(Dataset entries)

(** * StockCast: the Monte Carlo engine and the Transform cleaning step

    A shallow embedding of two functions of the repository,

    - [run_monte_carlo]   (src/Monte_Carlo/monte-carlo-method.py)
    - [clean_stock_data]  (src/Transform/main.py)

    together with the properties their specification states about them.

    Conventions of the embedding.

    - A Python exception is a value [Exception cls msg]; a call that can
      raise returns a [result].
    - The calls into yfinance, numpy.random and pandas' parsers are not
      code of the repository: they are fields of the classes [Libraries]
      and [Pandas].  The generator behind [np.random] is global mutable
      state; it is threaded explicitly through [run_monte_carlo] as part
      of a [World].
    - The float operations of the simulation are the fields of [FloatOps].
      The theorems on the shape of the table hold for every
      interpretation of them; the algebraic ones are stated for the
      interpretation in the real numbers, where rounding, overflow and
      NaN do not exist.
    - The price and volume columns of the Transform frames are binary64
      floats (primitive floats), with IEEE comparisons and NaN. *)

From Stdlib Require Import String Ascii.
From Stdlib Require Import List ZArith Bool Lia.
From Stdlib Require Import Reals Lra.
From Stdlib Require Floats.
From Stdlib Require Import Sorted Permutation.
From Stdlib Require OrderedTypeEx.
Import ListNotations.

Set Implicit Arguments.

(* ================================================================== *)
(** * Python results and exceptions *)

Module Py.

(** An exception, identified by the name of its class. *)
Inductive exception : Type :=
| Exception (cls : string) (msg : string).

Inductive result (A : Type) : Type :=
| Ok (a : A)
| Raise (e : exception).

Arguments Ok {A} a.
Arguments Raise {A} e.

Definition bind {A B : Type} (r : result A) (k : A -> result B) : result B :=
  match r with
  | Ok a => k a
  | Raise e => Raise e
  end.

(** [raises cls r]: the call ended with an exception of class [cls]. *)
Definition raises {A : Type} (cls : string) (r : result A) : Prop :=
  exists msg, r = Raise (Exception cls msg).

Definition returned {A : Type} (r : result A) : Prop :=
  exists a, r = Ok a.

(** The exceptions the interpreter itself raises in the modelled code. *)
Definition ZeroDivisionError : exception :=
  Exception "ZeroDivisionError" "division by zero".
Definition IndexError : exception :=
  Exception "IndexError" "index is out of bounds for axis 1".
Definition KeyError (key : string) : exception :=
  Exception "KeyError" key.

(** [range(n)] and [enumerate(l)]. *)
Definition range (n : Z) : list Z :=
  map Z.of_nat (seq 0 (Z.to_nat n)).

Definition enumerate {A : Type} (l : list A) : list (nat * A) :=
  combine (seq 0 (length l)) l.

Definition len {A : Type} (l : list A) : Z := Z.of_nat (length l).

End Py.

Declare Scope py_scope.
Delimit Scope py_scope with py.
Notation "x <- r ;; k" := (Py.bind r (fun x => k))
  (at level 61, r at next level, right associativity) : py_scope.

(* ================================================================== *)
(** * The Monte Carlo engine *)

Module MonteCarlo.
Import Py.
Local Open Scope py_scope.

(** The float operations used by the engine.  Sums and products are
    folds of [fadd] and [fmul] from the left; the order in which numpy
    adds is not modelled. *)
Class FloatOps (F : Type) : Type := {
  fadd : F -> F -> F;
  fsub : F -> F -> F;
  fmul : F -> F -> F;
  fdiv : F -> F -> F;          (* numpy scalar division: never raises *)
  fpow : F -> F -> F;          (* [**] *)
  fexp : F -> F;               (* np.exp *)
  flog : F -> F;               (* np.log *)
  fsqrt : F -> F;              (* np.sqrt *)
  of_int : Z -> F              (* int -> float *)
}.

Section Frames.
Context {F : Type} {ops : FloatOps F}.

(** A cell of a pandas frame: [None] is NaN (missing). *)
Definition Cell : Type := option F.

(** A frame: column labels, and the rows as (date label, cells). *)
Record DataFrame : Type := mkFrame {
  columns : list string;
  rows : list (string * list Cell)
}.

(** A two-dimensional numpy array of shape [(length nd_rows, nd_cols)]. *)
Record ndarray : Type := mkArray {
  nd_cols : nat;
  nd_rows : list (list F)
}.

- _What to do_
Look above and repeat, character for character, the lines from the first one to the line with "result A) (k", counting both.

- _Completed task_
(** * StockCast: the Monte Carlo engine and the Transform cleaning step

    A shallow embedding of two functions of the repository,

    - [run_monte_carlo]   (src/Monte_Carlo/monte-carlo-method.py)
    - [clean_stock_data]  (src/Transform/main.py)

    together with the properties their specification states about them.

    Conventions of the embedding.

    - A Python exception is a value [Exception cls msg]; a call that can
      raise returns a [result].
    - The calls into yfinance, numpy.random and pandas' parsers are not
      code of the repository: they are fields of the classes [Libraries]
      and [Pandas].  The generator behind [np.random] is global mutable
      state; it is threaded explicitly through [run_monte_carlo] as part
      of a [World].
    - The float operations of the simulation are the fields of [FloatOps].
      The theorems on the shape of the table hold for every
      interpretation of them; the algebraic ones are stated for the
      interpretation in the real numbers, where rounding, overflow and
      NaN do not exist.
    - The price and volume columns of the Transform frames are binary64
      floats (primitive floats), with IEEE comparisons and NaN. *)

From Stdlib Require Import String Ascii.
From Stdlib Require Import List ZArith Bool Lia.
From Stdlib Require Import Reals Lra.
From Stdlib Require Floats.
From Stdlib Require Import Sorted Permutation.
From Stdlib Require OrderedTypeEx.
Import ListNotations.

Set Implicit Arguments.

(* ================================================================== *)
(** * Python results and exceptions *)

Module Py.

(** An exception, identified by the name of its class. *)
Inductive exception : Type :=
| Exception (cls : string) (msg : string).

Inductive result (A : Type) : Type :=
| Ok (a : A)
| Raise (e : exception).

Arguments Ok {A} a.
Arguments Raise {A} e.

Definition bind {A B : Type} (r : result A) (k : A -> result B) : result B :=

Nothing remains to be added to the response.